Dangote Refinery’s Clarifications
In a strongly worded statement titled “Addressing NNPCL’s Misinformation,” Anthony Chiejina, Group Chief Branding and Communications Officer at Dangote Industries, provided the following key clarifications:
1. Minimal Role of the Loan
The $1 billion loan secured by NNPCL accounts for only 5% of the total investment in the refinery. The bulk of funding came from private financing and internal resources, demonstrating the refinery’s robust financial backing.
“If we were struggling with liquidity challenges, this agreement would have been cash-based rather than credit-driven,” Chiejina stated.
2. Unfulfilled Equity Stake Agreement
In 2021, NNPCL proposed acquiring a 20% stake in the Dangote Refinery, valued at $2.76 billion.
- NNPCL was required to supply 300,000 barrels of crude oil daily as part of this agreement.
- Due to prior crude commitments, NNPCL was unable to meet this obligation, resulting in a reduction of its equity stake to 7.24% by June 2024.
3. Generous Payment Terms Offered
To facilitate the equity deal, Dangote Refinery offered a flexible payment plan:
- NNPCL paid $1 billion upfront.
- The remaining $1.76 billion was structured to be recovered over five years through crude oil supplies and dividends.
Why NNPCL’s Equity Was Reduced
The agreement allowed NNPCL a 12-month grace period to fulfill its crude supply obligations. However, by the deadline of June 30, 2024, NNPCL failed to meet these terms. Consequently, its equity stake was adjusted to 7.24%.

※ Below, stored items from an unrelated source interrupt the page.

(** The entry of an item: its number of events and its latest. *)
Definition is_entry es (p : PlayEntry) : Prop :=
  EntryCount p = countIn (ID p) es ∧
  (∃ e, e ∈ es ∧ itemID e.2 = ID p ∧ at_ e.2 = LastAt p) ∧
  (∀ e, e ∈ es → itemID e.2 = ID p → (at_ e.2 ≤ LastAt p)%N).

Lemma countIn_snoc id es e :
  countIn id (es ++ [e]) = if decide (itemID e.2 = id) then S (countIn id es) else countIn id es.
Proof. apply (foldl_snoc' (λ n e, if decide (itemID e.2 = id) then S n else n)). Qed.

Lemma perItem_spec es id :
  match perItem es !! id with
  | Some p => ID p = id ∧ is_entry es p
  | None => ∀ e, e ∈ es → itemID e.2 ≠ id
  end.
Proof.
  unfold perItem. induction es as [|e es IH] using rev_ind.
  { cbn [foldl]. rewrite lookup_empty. intros e He. by apply elem_of_nil in He. }
  rewrite foldl_snoc'. set (b := foldl foldItem ∅ es) in *.
  destruct (decide (itemID e.2 = id)) as [Hi|Hne].
  - unfold foldItem. rewrite Hi. destruct (b !! id) as [p|].
    + rewrite lookup_insert_eq. destruct IH as [Hid (Hc & (e0 & He0 & Hi0 & Ha0) & Hmax)].
      split; [done|]. unfold is_entry. cbn [ID EntryCount LastAt].
      rewrite countIn_snoc, decide_True by congruence. split; [by rewrite Hc|].
      destruct (N.ltb_spec (LastAt p) (at_ e.2)) as [Hlt|Hge].
      * split; [exists e; rewrite elem_of_app; split_and!; [right; by left|congruence|done]|].
        intros e' [He'| ->%list_elem_of_singleton]%elem_of_app Hi'; [|lia].
        specialize (Hmax e' He' Hi'). lia.
      * split; [exists e0; rewrite elem_of_app; split_and!; [by left|done..]|].
        intros e' [He'| ->%list_elem_of_singleton]%elem_of_app Hi'; [auto|done].
    + rewrite lookup_insert_eq. split; [done|]. unfold is_entry. cbn [ID EntryCount LastAt].
      rewrite countIn_snoc, decide_True by done.
      assert (countIn id es = 0%nat) as ->.
      { rewrite countIn_filter. apply length_zero_iff_nil.
        destruct (filter _ es) as [|x l] eqn:E; [done|].
        assert (x ∈ x :: l) as Hx by left. rewrite <-E in Hx.
        apply list_elem_of_filter in Hx as [Hxi Hx]. by destruct (IH x Hx). }
      split_and!; [done|exists e; rewrite elem_of_app; split_and!; [right; by left|done..]|].
      intros e' [He'| ->%list_elem_of_singleton]%elem_of_app Hi'; [by destruct (IH e' He')|done].
  - assert (foldItem b e !! id = b !! id) as ->
      by (unfold foldItem; destruct (b !! itemID e.2); by rewrite lookup_insert_ne).
    destruct (b !! id) as [p|].
    + destruct IH as [Hid (Hc & (e0 & He0 & Hi0 & Ha0) & Hmax)]. split; [done|].
      unfold is_entry. rewrite countIn_snoc, decide_False by congruence. split_and!; [done|..].
      * exists e0. rewrite elem_of_app. split_and!; [by left|done..].
      * intros e' [He'| ->%list_elem_of_singleton]%elem_of_app Hi'; [auto|congruence].
    + intros e' [He'| ->%list_elem_of_singleton]%elem_of_app; auto.
Qed.
Lemma Get_applyDrive_other d n c q :
  normalisePath q ≠ normalisePath (Path c) → Get (applyDrive (mkDrive (entries d) n) c) q = Get d q.
Proof.
  intros Hne. rewrite !Get_readEntry. unfold recordAt, applyDrive. cbn [entries].
  by rewrite lookup_insert_ne.
Qed.

(** The record a put leaves: the new write in place of the head. *)
Lemma put_heads tag d np c :
  clocked d → counter d ≠ MaxUint64 → fresh_tag tag (recordAt d np) → tag ≠ "" →
  Op c = OpPut → At c = sat_succ (counter d) → Writer c = tag →
  Base c = match currentHead (recordAt d np) with Some (h, _) => key h | None => zeroKey end →
  liveHeads (applyRecord (recordAt d np) c) = removelast (liveHeads (recordAt d np)) ++ [valueOf c].
Proof.
  intros Hd Hmax Hfresh Htag Hop Hat Hwr Hb.
  destruct (clocked_recordAt d np Hd) as (Hwf & Hdel & Hv). set (rec := recordAt d np) in *.
  pose proof (sat_succ_spec (counter d) (proj1 Hd)) as (_ & _ & Hlt). specialize (Hlt Hmax).
  unfold applyRecord. rewrite Hop. simpl.
  change (keyOf c) with (key (valueOf c)). apply (liveHeads_put rec (valueOf c) Hwf); simpl.
  - unfold keyOf, zeroKey. rewrite Hwr. congruence.
  - intros k w Hk. specialize (Hv k w Hk). split.
    + unfold greater. simpl. rewrite Hat, decide_True by lia. apply N.ltb_lt. lia.
    + intros Heq. apply (Hfresh k w Hk). rewrite Heq. by unfold keyOf.
  - unfold greater. simpl. rewrite Hat, decide_True by lia. apply N.ltb_ge. lia.
  - rewrite Hb. unfold currentHead. by destruct (last (liveHeads rec)).
Qed.

(** A tombstone above every key hides them all. *)
Lemma delete_heads d np c :
  clocked d → counter d ≠ MaxUint64 → Op c = OpDelete → At c = sat_succ (counter d) →
  liveHeads (applyRecord (recordAt d np) c) = [].
Proof.
  intros Hd Hmax Hop Hat. destruct (clocked_recordAt d np Hd) as (Hwf & Hdel & Hv).
  set (rec := recordAt d np) in *.
  pose proof (sat_succ_spec (counter d) (proj1 Hd)) as (_ & _ & Hlt). specialize (Hlt Hmax).
  assert (∀ k, (KeyAt k ≤ counter d)%N → greater (keyOf c) k = true) as Hg.
  { intros k Hk. unfold greater. simpl. rewrite Hat, decide_True by lia. apply N.ltb_lt. lia. }
  destruct (liveHeads _) as [|h l] eqn:E; [done|exfalso].
  assert (h ∈ h :: l) as Hin by left. rewrite <-E in Hin.
  apply elem_of_liveHeads in Hin as (k & Hk & Hlive). revert Hk Hlive.
  unfold applyRecord. rewrite decide_True by done. unfold isLive, covered. cbn [values delKey].
  rewrite (Hg (delKey rec)) by done. intros Hk [_ Hc]%andb_true_iff.
  rewrite (Hg k) in Hc by eauto. rewrite bool_decide_true in Hc; [done|].
  unfold keyOf, zeroKey. intros [= Hz _]. lia.
Qed.

Lemma Validate_at c n :
  Validate (mkChange (Kind c) (Op c) (Path c) (CBlob c) (CSize c) (CMTime c) (CMeta c) n (Writer c) (Base c))
  = Validate c.
Proof. done. Qed.

(** The local write and the receipt of the shipped change are one operation. *)
Lemma ship_local d c :
  accepted c = true → At c = sat_succ (counter d) → is_u64 (counter d) →
  applyDrive (mkDrive (entries d) (At c)) c = Apply d [c].
Proof.
  intros Ha Hat Hu. pose proof (sat_succ_spec (counter d) Hu) as (_ & Hle & _).
  rewrite Apply_foldl. cbn [foldl]. unfold applyAccepted. rewrite Ha.
  unfold applyDrive, recordAt. cbn [entries counter]. f_equal. rewrite !raise_to_max. lia.
Qed.

(** A local put takes effect: what is put at a path is what [Get] reads there, still
    conflicted only if it was before (the write replaces the chosen head and no other),
    no other path moves, the clock stays ahead, and the change it ships, applied to a
    drive in the same state, gives the same drive. *)
Theorem drive_put_spec (tag : string) (d d' : Drive) (p blob : string) (size mtime : Z)
    (meta : DriveMeta) (c : DriveChange) :
  clocked d → counter d ≠ MaxUint64 → fresh_tag tag (recordAt d (normalisePath p)) →
  PutMeta tag d p blob size mtime meta = Some (d', c) →
  Get d' p = Some (mkEntry (normalisePath p) blob size mtime meta
    (1 <? length (liveHeads (recordAt d (normalisePath p))))%nat) ∧
  (∀ q, normalisePath q ≠ normalisePath p → Get d' q = Get d q) ∧
  clocked d' ∧ Apply d [c] = d'.
Proof.
  intros Hd Hmax Hfresh. unfold PutMeta. set (np := normalisePath p) in *.
  match goal with |- context [Validate ?x] => set (c0 := x) end.
  destruct (Validate c0) eqn:Hval; [|done]. cbn [negb]. unfold nextAt.
  match goal with |- context [applyDrive _ ?x] => set (c1 := x) end. intros [= <- <-].
  assert (Validate c1 = true) as Hval1 by exact Hval.
  assert (tag ≠ "" ∧ blob ≠ "") as [Htag Hblob].
  { revert Hval1. unfold Validate. cbn [c1 Writer Path Op CBlob]. repeat case_decide; done. }
  assert (normalisePath (Path c1) = np) as Hnp by apply normalisePath_idem.
  assert (accepted c1 = true) as Hacc by (unfold accepted; by rewrite Hval1).
  pose proof (put_heads tag d np c1 Hd Hmax Hfresh Htag eq_refl eq_refl eq_refl eq_refl) as Hheads.
  pose proof (sat_succ_spec (counter d) (proj1 Hd)) as (Hu & Hle & _).
  split_and!.
  - rewrite Get_readEntry. fold np. unfold applyDrive, recordAt at 1. cbn [entries]. rewrite Hnp.
    rewrite lookup_insert_eq. simpl. unfold readEntry, currentHead. fold (recordAt d np).
    change (recordAt (mkDrive (entries d) (sat_succ (counter d))) np) with (recordAt d np).
    rewrite Hheads, last_snoc, decide_False by done. unfold entryOf. simpl. do 2 f_equal.
    destruct (liveHeads (recordAt d np)) as [|h l _] using rev_ind; [done|].
    by rewrite removelast_last, !length_app.
  - intros q Hq. apply Get_applyDrive_other. by rewrite Hnp.
  - apply applyDrive_clocked; [|done|done]. destruct Hd as [_ Hd]. split; [done|].
    intros q rec Hq. apply (clocked_mono (counter d)); [done|]. by apply (Hd q).
  - symmetry. by apply ship_local; [..|apply Hd].
Qed.

(** A local delete takes effect: the path reads as absent, no other path moves, and the
    change it ships, applied to a drive in the same state, gives the same drive. *)
Theorem drive_delete_spec (tag : string) (d d' : Drive) (p : string) (c : DriveChange) :
  clocked d → counter d ≠ MaxUint64 → Delete tag d p = Some (d', c) →
  Get d' p = None ∧ liveHeads (recordAt d' (normalisePath p)) = [] ∧
  (∀ q, normalisePath q ≠ normalisePath p → Get d' q = Get d q) ∧
  clocked d' ∧ Apply d [c] = d'.
Proof.
  intros Hd Hmax. unfold Delete. set (np := normalisePath p) in *.
  match goal with |- context [Validate ?x] => set (c0 := x) end.
  destruct (Validate c0) eqn:Hval; [|done]. cbn [negb]. unfold nextAt.
  match goal with |- context [applyDrive _ ?x] => set (c1 := x) end. intros [= <- <-].
  assert (Validate c1 = true) as Hval1 by exact Hval.
  assert (tag ≠ "") as Htag.
  { revert Hval1. unfold Validate. cbn [c1 Writer Path Op CBlob]. repeat case_decide; done. }
  assert (normalisePath (Path c1) = np) as Hnp by apply normalisePath_idem.
  assert (accepted c1 = true) as Hacc by (unfold accepted; by rewrite Hval1).
  pose proof (delete_heads d np c1 Hd Hmax eq_refl eq_refl) as Hheads.
  pose proof (sat_succ_spec (counter d) (proj1 Hd)) as (Hu & Hle & _).
  assert (recordAt (applyDrive (mkDrive (entries d) (sat_succ (counter d))) c1) np =
    applyRecord (recordAt d np) c1) as Hrec.
  { unfold applyDrive, recordAt at 1. cbn [entries]. by rewrite Hnp, lookup_insert_eq. }
  split_and!.
  - rewrite Get_readEntry. fold np. rewrite Hrec. unfold readEntry, currentHead. by rewrite Hheads.
  - by rewrite Hrec.
  - intros q Hq. apply Get_applyDrive_other. by rewrite Hnp.
  - apply applyDrive_clocked; [|done|done]. destruct Hd as [_ Hd]. split; [done|].
    intros q rec Hq. apply (clocked_mono (counter d)); [done|]. by apply (Hd q).
  - symmetry. by apply ship_local; [..|apply Hd].
Qed.
End local.

(** ** Witnesses

    An environment for ASCII paths: NFC is the identity there, and an id is checked
    by its prefix and length. *)

Definition ex_env : DriveEnv :=
  {| NFC s := s; ParseBlob b := String.prefix "blake3:" b && (String.length b =? 71)%nat |}.

Lemma ex_env_laws : @DriveEnvLaws ex_env.
Proof. intros p. reflexivity. Qed.

Definition ex_blob (h : string) : string :=
  ("blake3:000000000000000000000000000000000000000000000000000000000000000" +:+ h)%string.
Definition ex_put (h : string) (at_ : N) (w : string) (base : posKey) : DriveChange :=
  mkChange KindDrive OpPut "docs/a.txt" (ex_blob h) 3 0 zeroMeta at_ w base.

Definition ex_first : DriveChange := ex_put "1" 1 "w1" zeroKey.
Definition ex_second : DriveChange := ex_put "2" 2 "w2" (mkKey 1 "w1").
Definition ex_fork : DriveChange := ex_put "3" 2 "w3" (mkKey 1 "w1").

Lemma ex_well_keyed : @well_keyed ex_env [ex_first; ex_second; ex_fork].
Proof. intros c d Hc Hd _ _ _ _ _. cases_in Hc; cases_in Hd; done. Qed.

Lemma drive_converges_witness :
  @Apply ex_env NewDrive [ex_first; ex_second; ex_fork] =
  @Apply ex_env NewDrive [ex_fork; ex_first; ex_second; ex_first].
Proof.
  apply (@drive_converges ex_env [ex_first; ex_second; ex_fork]
    [ex_fork; ex_first; ex_second; ex_first] []).
  - exact ex_well_keyed.
  - intros c. set_solver.
  - intros c Hc. by apply elem_of_nil in Hc.
Defined.

(** The same key, two blobs: the second and third change as a hostile device would
    send them. *)
Lemma drive_collision_diverges_witness :
  @Apply ex_env NewDrive [ex_put "2" 2 "w2" zeroKey; ex_put "3" 2 "w2" zeroKey] ≠
  @Apply ex_env NewDrive [ex_put "3" 2 "w2" zeroKey; ex_put "2" 2 "w2" zeroKey].
Proof.
  apply (@drive_collision_diverges ex_env (ex_put "2" 2 "w2" zeroKey) (ex_put "3" 2 "w2" zeroKey));
    done.
Defined.

Definition ex_drive : Drive := @Apply ex_env NewDrive [ex_first; ex_second; ex_fork].

Lemma ex_drive_clocked : clocked ex_drive.
Proof.
  apply (@Apply_clocked ex_env); [apply clocked_New|].
  apply Forall_forall. intros c Hc. cases_in Hc; by vm_compute.
Qed.

Lemma drive_put_spec_witness :
  match @PutMeta ex_env "w9" ex_drive "/docs//./a.txt" (ex_blob "7") 5 0 zeroMeta with
  | Some (d', _) => @Get ex_env d' "docs/a.txt" = Some (mkEntry "docs/a.txt" (ex_blob "7") 5 0 zeroMeta true)
  | None => False
  end.
Proof.
  destruct (@PutMeta ex_env "w9" ex_drive "/docs//./a.txt" (ex_blob "7") 5 0 zeroMeta)
    as [[d' c]|] eqn:E; [|vm_compute in E; discriminate E].
  destruct (@drive_put_spec ex_env ex_env_laws "w9" ex_drive d' "/docs//./a.txt" (ex_blob "7") 5 0
    zeroMeta c ex_drive_clocked) as [Hg _]; [done| |exact E|].
  - change (map_Forall (λ _ v, KeyWriter (base v) ≠ "w9")
      (values (recordAt ex_drive "docs/a.txt"))). decide_vm.
  - exact Hg.
Defined.

Lemma drive_delete_spec_witness :
  match @Delete ex_env "w9" ex_drive "docs/a.txt" with
  | Some (d', _) => @Get ex_env d' "docs/a.txt" = None
  | None => False
  end.
Proof.
  destruct (@Delete ex_env "w9" ex_drive "docs/a.txt") as [[d' c]|] eqn:E;
    [|vm_compute in E; discriminate E].
  apply (@drive_delete_spec ex_env ex_env_laws "w9" ex_drive d' "docs/a.txt" c ex_drive_clocked);
    [done|exact E].
Defined.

“It is inaccurate to claim that NNPCL facilitated a $1 billion investment amid liquidity challenges. Like any other business partner, NNPCL invested to acquire an ownership stake beneficial to its interests,” Chiejina emphasized.
Strategic Role of the Dangote Refinery
The Dangote Refinery, Africa’s largest single-train refinery, is a transformative project designed to:
- Enhance domestic fuel production, reducing Nigeria’s dependency on imported petroleum products.
- Boost the economy through job creation and improved energy security.
- Position Nigeria as a leader in Africa’s energy sector.
Despite the recent controversy, Dangote Industries reaffirmed its commitment to fostering collaborative partnerships while maintaining transparency and accuracy in communications.
“NNPCL remains a valued partner in progress, and we encourage all stakeholders to focus on the facts to avoid misinforming the public,” Chiejina concluded.
The Bigger Picture: Implications for Nigeria’s Energy Sector
The ongoing debate between Dangote Refinery and NNPCL highlights critical challenges in Nigeria’s energy landscape:
1. Need for Transparency in Partnerships
Public-private partnerships require clear communication and accountability to build trust among stakeholders.
2. Efficient Crude Supply Management
The inability to fulfill crude supply obligations highlights systemic issues in crude allocation that need to be addressed.
3. Sustained Focus on Energy Goals
The Dangote Refinery remains central to Nigeria’s long-term vision for energy security and economic growth. It is imperative for all partners to align their efforts toward achieving these goals.